Other troubling reasons for the lack of minority enrollment may be due to systemic racism, provider biases that interfere with recruitment as well as study inclusion criteria. Those biases can create impediments to enrollment, such as turning away patients with obesity and diabetes, which are more prevalent in minority populations.

“As doctors who deal with cancer patients every day, we need to start looking at ourselves,” says Trevino. “I’m a surgeon. Dr. Herremans is a surgeon. If something goes wrong in the operating room the first person we look at is ourselves and ask what did we do wrong? We don’t blame the tools or the system because we can’t exclude the possibility that we made a mistake.

“So when you think of it that way, we need to ask ourselves why is the accrual so poor?”

Because of higher rates of diabetes and heart disease among minority patients, they often don’t meet eligibility requirements for trials, Trevino explains. “Many trials are designed for the healthiest of pancreatic cancer patients. That’s going to immediately exclude many minority participants and that just doesn’t make sense.”

Both Trevino and Herremans admit some of the questions they will ask as their research progresses may be uncomfortable. “We’re going to be asking tough questions, and venture into areas that people have stayed away from, and then hopefully find ways to better meet the needs of all cancer patients,” Trevino says. “That’s the way that change occurs.”

Why Diversity Matters

Clinical trials are the foundation of approval for any new cancer chemotherapeutic agent.

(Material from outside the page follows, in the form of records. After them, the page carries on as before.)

(** After [resetIdleTimer] the only pending timer is the session's, due a
    full idle window from now. *)
Lemma rearmed_timer (w : World) (r : nat) (s : TerminalSession) :
  inv w → activeSession w = Some r → sessions w !! r = Some s →
  activeSession (rearmed r s w) = Some r ∧
  sessions (rearmed r s w) !! r = Some (mkSession (id s) (pty s) (nextTimer w)) ∧
  timers (rearmed r s w) =
    {[ nextTimer w := mkTimer (now w + IDLE_TIMEOUT_MS) (TcDestroySession r) ]}.
Proof.
  intros Hi Ha Hs.
  destruct (inv_active_session w r Hi Ha) as (s' & _ & d & Hs' & _ & _ & _ & _ & Ht & _).
  assert (s' = s) as -> by congruence.
  unfold rearmed. cbn [activeSession sessions timers].
  split; [done|]. split; [by rewrite list_lookup_alter_eq, Hs|].
  by rewrite Ht, delete_singleton_eq.
Qed.

Lemma pty_data_core (h : nat) (data : string) (w : World) :
  activeSession (exec (pty_data h data) w) = activeSession w ∧
  sessions (exec (pty_data h data) w) = sessions w ∧
  timers (exec (pty_data h data) w) = timers w ∧
  now (exec (pty_data h data) w) = now w.
Proof.
  unfold exec, pty_data. destruct (ptys w !! h) as [p|]; [|done].
  destruct (on_data_listeners_core data (onData p) w) as (tr & _ & Htr).
  unfold exec in Htr. by rewrite Htr.
Qed.
(** X18: [topProvinces] holds at most five provinces, no province twice,
    with the province of most votes first. *)
Theorem topProvinces_shape (data : BarangayCollection) (candidate : CC.t) :
  let top := Stats.topProvinces (Stats.stats data (Some candidate)) in
  (length top <= 5)%nat /\
  NoDup (map Stats.name top) /\
  StronglySorted Stats.moreVotes top.
Proof.
  cbv zeta.
  destruct (stats_summary data candidate)
    as (tv & ta & mp & sorted & -> & _ & _ & Hnd & _ & Hperm & Hsorted).
  cbn [Stats.topProvinces].
  split; [apply firstn_le_length|]. split; [|apply StronglySorted_firstn, Hsorted].
  rewrite <- firstn_map. apply NoDup_firstn.
  apply (Permutation_NoDup (Permutation_map Stats.name (Permutation_sym Hperm))).
  rewrite map_map. rewrite (map_ext _ fst) by apply name_toProvince. exact Hnd.
Qed.

(** X19: each province of [topProvinces] is a province of the collection;
    its votes are the sum of the votes of the candidate over the features
    of the province, and its share is that sum over the sum of the voters,
    as a percentage, or 0 when the province has no voters. *)
Theorem topProvinces_totals (data : BarangayCollection) (candidate : CC.t) :
  Forall
    (fun t =>
       let records := Stats.ofProvince (Stats.name t) (propsOf data) in
       let v := Stats.sumOf (fun x => votesOf x (CC.id candidate)) records in
       let av := Stats.sumOf avOf records in
       records <> [] /\
       Stats.provinceVotes t = v /\
       Stats.share t = if gtb av 0 then (v / av) * 100 else 0)
    (Stats.topProvinces (Stats.stats data (Some candidate))).
Proof.
  destruct (stats_summary data candidate)
    as (tv & ta & mp & sorted & -> & _ & _ & Hnd & Hmap & Hperm & _).
  cbn [Stats.topProvinces]. apply Forall_forall. intros t Hin.
  apply In_firstn, (Permutation_in _ Hperm), in_map_iff in Hin.
  destruct Hin as ([k e] & <- & Hin). cbv zeta.
  cbn [Stats.toProvince Stats.name Stats.provinceVotes Stats.share].
  pose proof (get_In k e mp Hnd Hin) as Hget.
  destruct (Hmap k) as (Hv & Ha & Hs).
  unfold Stats.votesIn, Stats.actualIn in Hv, Ha. rewrite Hget in Hv, Ha, Hs.
  cbn [isSome] in Hs. split.
  - intros Hnil. symmetry in Hs. rewrite existsb_exists in Hs.
    destruct Hs as (x & Hx & Hp).
    assert (Hx' : In x (Stats.ofProvince k (propsOf data)))
      by (apply filter_In; auto).
    rewrite Hnil in Hx'. destruct Hx'.
  - rewrite <- Hv, <- Ha. split; reflexivity.
Qed.
Lemma emit_run (e : event) (st : state) :
  emit e st = (Returned tt, add_event e st).
Proof. reflexivity. Qed.

Lemma simulateKeyPress_run (pg : page) (key : string) (st : state) :
  simulateKeyPress pg key st =
    if trail_grid (dom_at pg (now st))
    then (Returned true,
          add_event (KeyEvent "keyup" key (keyCodeOf key))
            (add_event (KeyEvent "keydown" key (keyCodeOf key)) st))
    else (Returned false, st).
Proof.
  unfold simulateKeyPress, bind, document_now, read.
  destruct (trail_grid (dom_at pg (now st))); reflexivity.
Qed.

Lemma Forall_passive_keyEvents (evs : list event) :
  Forall passive evs -> keyEvents evs = [].
Proof.
  induction 1 as [| e evs He _ IH]; [reflexivity |].
  unfold keyEvents in *. cbn [filter].
  destruct e; cbn in *; try contradiction; assumption.
Qed.

Lemma Forall_passive_activations (evs : list event) :
  Forall passive evs -> activations evs = [].
Proof.
  induction 1 as [| e evs He _ IH]; [reflexivity |].
  unfold activations in *. cbn [filter].
  destruct e; cbn in *; try contradiction; assumption.
Qed.

(** The polling loop always returns, and only waits and warns. *)
Lemma pollGameBoard_passive (pg : page) (startTime timeout : Z) (st : state) :
  exists (r : bool) (st' : state) (evs : list event),
    pollGameBoard pg startTime timeout st = (Returned r, st') /\
    trace st' = trace st ++ evs /\
    Forall passive evs /\
    (r = false -> In (Console Warn (BoardTimeout timeout)) evs) /\
    now st <= now st'.
Proof.
  funelim (pollGameBoard pg startTime timeout st).
  - destruct (boardReady (dom_at pg (now st))) eqn:Hready.
    + exists true, st, []. rewrite app_nil_r.
      repeat split; [constructor | discriminate | lia].
    + destruct H as (r & st' & evs & Hrun & Htr & Hpas & Hwarn & Hnow).
      exists r, st', (Wait 200 :: evs).
      split; [exact Hrun |].
      split; [| split; [| split]].
      * rewrite Htr. cbn. rewrite <- app_assoc. reflexivity.
      * constructor; [exact I | assumption].
      * intros Hr. right. auto.
      * cbn in Hnow. lia.
  - exists false, (add_event (Console Warn (BoardTimeout timeout)) st),
      [Console Warn (BoardTimeout timeout)].
    repeat split.
    + constructor; [exact I | constructor].
    + intros _. left. reflexivity.
    + cbn. lia.
Qed.

(** Polling a board that is not ready at any instant before the deadline
    ends with [false]. *)
Lemma pollGameBoard_timeout (pg : page) (startTime timeout : Z) (st : state) :
  (forall t, now st <= t < startTime + timeout -> boardReady (dom_at pg t) = false) ->
  fst (pollGameBoard pg startTime timeout st) = Returned false.
Proof.
  funelim (pollGameBoard pg startTime timeout st); intros Hnever.
  - pose proof (proj1 (Z.ltb_lt _ _) Hlt) as Hlt'.
    rewrite Hnever by lia.
    apply H. intros t Ht. apply Hnever. cbn in Ht. lia.
  - reflexivity.
Qed.

Lemma waitForGameBoard_passive (pg : page) (timeout : Z) (st : state) :
  exists (r : bool) (st' : state) (evs : list event),
    waitForGameBoard pg timeout st = (Returned r, st') /\
    trace st' = trace st ++ evs /\
    Forall passive evs /\
    (r = false -> In (Console Warn (BoardTimeout timeout)) evs) /\
    now st <= now st'.
Proof.
  unfold waitForGameBoard, bind, document_now, read.
  destruct (boardReady (dom_at pg (now st))).
  - exists true, st, []. rewrite app_nil_r.
    repeat split; [constructor | discriminate | lia].
  - apply pollGameBoard_passive.
Qed.

Lemma waitForGameBoard_timeout (pg : page) (timeout : Z) (st : state) :
  (forall t, now st <= t < now st + timeout -> boardReady (dom_at pg t) = false) ->
  0 < timeout ->
  fst (waitForGameBoard pg timeout st) = Returned false.
Proof.
  intros Hnever Hpos.
  unfold waitForGameBoard, bind, document_now, read.
  rewrite Hnever by lia.
  apply pollGameBoard_timeout. assumption.
Qed.

(** The three ways a run of [solvePuzzle] on a non-empty solution goes: no
    board, no start cell, or the replay loop followed by the final wait. *)
Lemma solvePuzzle_shape (pg : page) (gridSize speed startCell : Z)
    (rest : list Z) (st : state) :
  exists (waited : bool) (st1 : state) (evs : list event),
    waitForGameBoard pg 10000 st = (Returned waited, st1) /\
    trace st1 = trace st ++ evs /\
    Forall passive evs /\
    (waited = false -> In (Console Warn (BoardTimeout 10000)) evs) /\
    now st <= now st1 /\
    ((trail_board (dom_at pg (now st1)) = false /\
      solvePuzzle pg gridSize (startCell :: rest) speed st =
        (Returned tt, add_event (Console Error GameBoardNotFound) st1)) \/
     (exists st2 : state,
        trail_board (dom_at pg (now st1)) = true /\
        sleep pg 200 (add_event Focus st1) = (Returned tt, st2) /\
        ((hasCellElement (dom_at pg (now st2)) startCell = false /\
          solvePuzzle pg gridSize (startCell :: rest) speed st =
            (Returned tt, add_event (Console Error StartCellNotFound) st2)) \/
         (exists st3 : state,
            hasCellElement (dom_at pg (now st2)) startCell = true /\
            sleep pg 300 (add_event (ClickCell startCell) st2) = (Returned tt, st3) /\
            solvePuzzle pg gridSize (startCell :: rest) speed st =
              (replay pg gridSize speed startCell rest ;;; sleep pg 1500) st3)))).
Proof.
  destruct (waitForGameBoard_passive pg 10000 st)
    as (r & st1 & evs & Hw & Htr & Hpas & Hwarn & Hnow).
  exists r, st1, evs. repeat (split; [assumption |]).
  unfold solvePuzzle, bind, document_now, read. rewrite Hw.
  destruct (trail_board (dom_at pg (now st1))) eqn:Hboard; cbn [negb].
  - right. rewrite emit_run, sleep_run.
    eexists. split; [reflexivity |]. split; [reflexivity |].
    match goal with
    | |- context [hasCellElement ?d startCell] =>
        destruct (hasCellElement d startCell) eqn:Hcell
    end; cbn [negb].
    + right. rewrite emit_run, sleep_run.
      eexists. split; [reflexivity |]. split; [reflexivity |].
      reflexivity.
    + left. split; reflexivity.
  - left. split; reflexivity.
Qed.

(** ** The replay loop *)

Section Replay.
Variable pg : page.
Variables gridSize speed : Z.

Lemma replay_step (fromCell toCell : Z) (rest : list Z) (direction : string)
    (st : state) :
  getDirection gridSize fromCell toCell = Some direction ->
  replay pg gridSize speed fromCell (toCell :: rest) st =
    replay pg gridSize speed toCell rest (afterStep pg direction speed st).
Proof.
  intros Hdir. cbn [replay]. rewrite Hdir.
  unfold afterStep, bind. rewrite simulateKeyPress_run, sleep_run.
  destruct (trail_grid (dom_at pg (now st))); cbn [snd]; reflexivity.
Qed.

Lemma replay_break (fromCell toCell : Z) (rest : list Z) (st : state) :
  getDirection gridSize fromCell toCell = None ->
  replay pg gridSize speed fromCell (toCell :: rest) st =
    (Returned tt, add_event (Console Error (InvalidMove fromCell toCell)) st).
Proof.
  intros Hdir. cbn [replay]. rewrite Hdir. reflexivity.
Qed.

Lemma afterStep_trace (direction : string) (st : state) :
  trace (afterStep pg direction speed st) =
    trace st ++
    (if trail_grid (dom_at pg (now st)) then keyPair direction else []) ++
    [Wait speed].
Proof.
  unfold afterStep. rewrite simulateKeyPress_run, sleep_run.
  destruct (trail_grid (dom_at pg (now st))); cbn.
  - rewrite <- !app_assoc. reflexivity.
  - reflexivity.
Qed.

Lemma keyEvents_app (xs ys : list event) :
  keyEvents (xs ++ ys) = keyEvents xs ++ keyEvents ys.
Proof. apply filter_app. Qed.

Lemma activations_app (xs ys : list event) :
  activations (xs ++ ys) = activations xs ++ activations ys.
Proof. apply filter_app. Qed.

Lemma step_events_keys (direction : string) (grid : bool) :
  (List.length (keyEvents ((if grid then keyPair direction else []) ++ [Wait speed])) <= 2)%nat.
Proof. destruct grid; cbn; lia. Qed.

Lemma step_events_activations (direction : string) (grid : bool) :
  activations ((if grid then keyPair direction else []) ++ [Wait speed]) = [].
Proof. destruct grid; reflexivity. Qed.

(** A solution with a pair that has no direction: the loop returns, its
    last effect is the error for the first such pair, the keys it
    dispatched belong to the pairs before that one, and whatever follows
    the pair in the solution plays no part. *)
Lemma replay_broken_pair (pre : list Z) :
  forall (fromCell : Z) (rest post : list Z) (a b : Z) (st : state),
    fromCell :: rest = pre ++ a :: b :: post ->
    getDirection gridSize a b = None ->
    exists (st' : state) (evs : list event) (pre' post' : list Z) (x y : Z),
      replay pg gridSize speed fromCell rest st = (Returned tt, st') /\
      trace st' = trace st ++ evs ++ [Console Error (InvalidMove x y)] /\
      fromCell :: rest = pre' ++ x :: y :: post' /\
      (List.length pre' <= List.length pre)%nat /\
      getDirection gridSize x y = None /\
      (List.length (keyEvents evs) <= 2 * List.length pre')%nat /\
      activations evs = [].
Proof.
  induction pre as [| p pre IH]; intros fromCell rest post a b st Hsol Hdir.
  - cbn in Hsol. injection Hsol as -> ->.
    exists (add_event (Console Error (InvalidMove a b)) st), [], [], post, a, b.
    rewrite replay_break by assumption.
    repeat split; try reflexivity; try assumption; cbn; lia.
  - cbn in Hsol. injection Hsol as -> Hrest.
    destruct rest as [| toCell rest'];
      [destruct pre; discriminate |].
    destruct (getDirection gridSize p toCell) as [direction |] eqn:Hstep.
    + rewrite (replay_step _ _ _ _ _ Hstep).
      destruct (IH toCell rest' post a b (afterStep pg direction speed st) Hrest Hdir)
        as (st' & evs & pre' & post' & x & y & Hrun & Htr & Hsplit & Hlen & Hxy & Hkeys & Hact).
      exists st', ((if trail_grid (dom_at pg (now st)) then keyPair direction else [])
                   ++ [Wait speed] ++ evs), (p :: pre'), post', x, y.
      split; [exact Hrun |].
      split; [rewrite Htr, afterStep_trace; rewrite <- !app_assoc; reflexivity |].
      split; [cbn; rewrite Hsplit; reflexivity |].
      split; [cbn; lia |].
      split; [exact Hxy |].
      split.
      * rewrite app_assoc, keyEvents_app, length_app.
        pose proof (step_events_keys direction (trail_grid (dom_at pg (now st)))).
        cbn [List.length]. lia.
      * rewrite app_assoc, activations_app, step_events_activations, Hact. reflexivity.
    + rewrite replay_break by assumption.
      exists (add_event (Console Error (InvalidMove p toCell)) st), [], [], rest', p, toCell.
      repeat split; try reflexivity; try assumption; cbn; lia.
Qed.

Lemma replay_truncate (pre : list Z) :
  forall (fromCell : Z) (rest rest' post : list Z) (a b : Z) (st : state),
    fromCell :: rest = pre ++ a :: b :: post ->
    fromCell :: rest' = pre ++ [a; b] ->
    getDirection gridSize a b = None ->
    replay pg gridSize speed fromCell rest st =
    replay pg gridSize speed fromCell rest' st.
Proof.
  induction pre as [| p pre IH]; intros fromCell rest rest' post a b st Hsol Hcut Hdir.
  - cbn in Hsol, Hcut. injection Hsol as -> ->. injection Hcut as ->.
    rewrite !replay_break by assumption. reflexivity.
  - cbn in Hsol, Hcut. injection Hsol as -> Hrest. injection Hcut as Hrest'.
    destruct rest as [| toCell rest1]; [destruct pre; discriminate |].
    destruct rest' as [| toCell' rest1']; [destruct pre; discriminate |].
    assert (toCell' = toCell) as ->.
    { destruct pre; cbn in Hrest, Hrest'; congruence. }
    destruct (getDirection gridSize p toCell) as [direction |] eqn:Hstep.
    + rewrite !(replay_step _ _ _ _ _ Hstep).
      apply (IH toCell rest1 rest1' post a b); assumption.
    + rewrite !replay_break by assumption. reflexivity.
Qed.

Without demographic diversity among those who participate in trials, researchers won’t have a clear understanding of how the drug may work in different populations.

Numerous variables, including age, sex, and ethnicity, among others, can influence how an individual may react to a drug. For example, a 2014 study published in the journal Clinical Pharmacology & Therapeutics found marked differences as to how different ethnicities reacted to about 20 percent of drugs approved from 2008 to 2013.

That’s because tumor biology plays a role. “What we do know is that patients with African ancestry have different rates of both somatic and germline mutations when compared to other subgroups,” Herremans explains. “They are going to respond differently to therapies.

“I’m completing a precision medicine fellowship right now, and the bulk of the subject matter is how patient biology impacts therapeutics. Everyone is unique. Patients of different ancestries may metabolize things differently based on enzymes. So there has to be adequate representation of different races and ethnicities in clinical trials because without that we just don’t know how that particular drug is going to act in all patients.”

Both researchers are hopeful there will be change sooner rather than later. “There are regulations that are supposed to help with this problem, and everyone is talking about the issue. I think it’s just time that we all just need to work together, move forward, and make changes that need to be made,” Herremans notes.

Precision medicine will also be a game-changer. “I am Mexican, but that means I’m probably a mix of Portuguese, Spanish and Indigenous American ancestry,” says Trevino. “We’re all a mix of something. Ideally, we will get to the day when therapies are based on individual patient genomics. We’re not quite there yet, but when we are it will be a beautiful day.”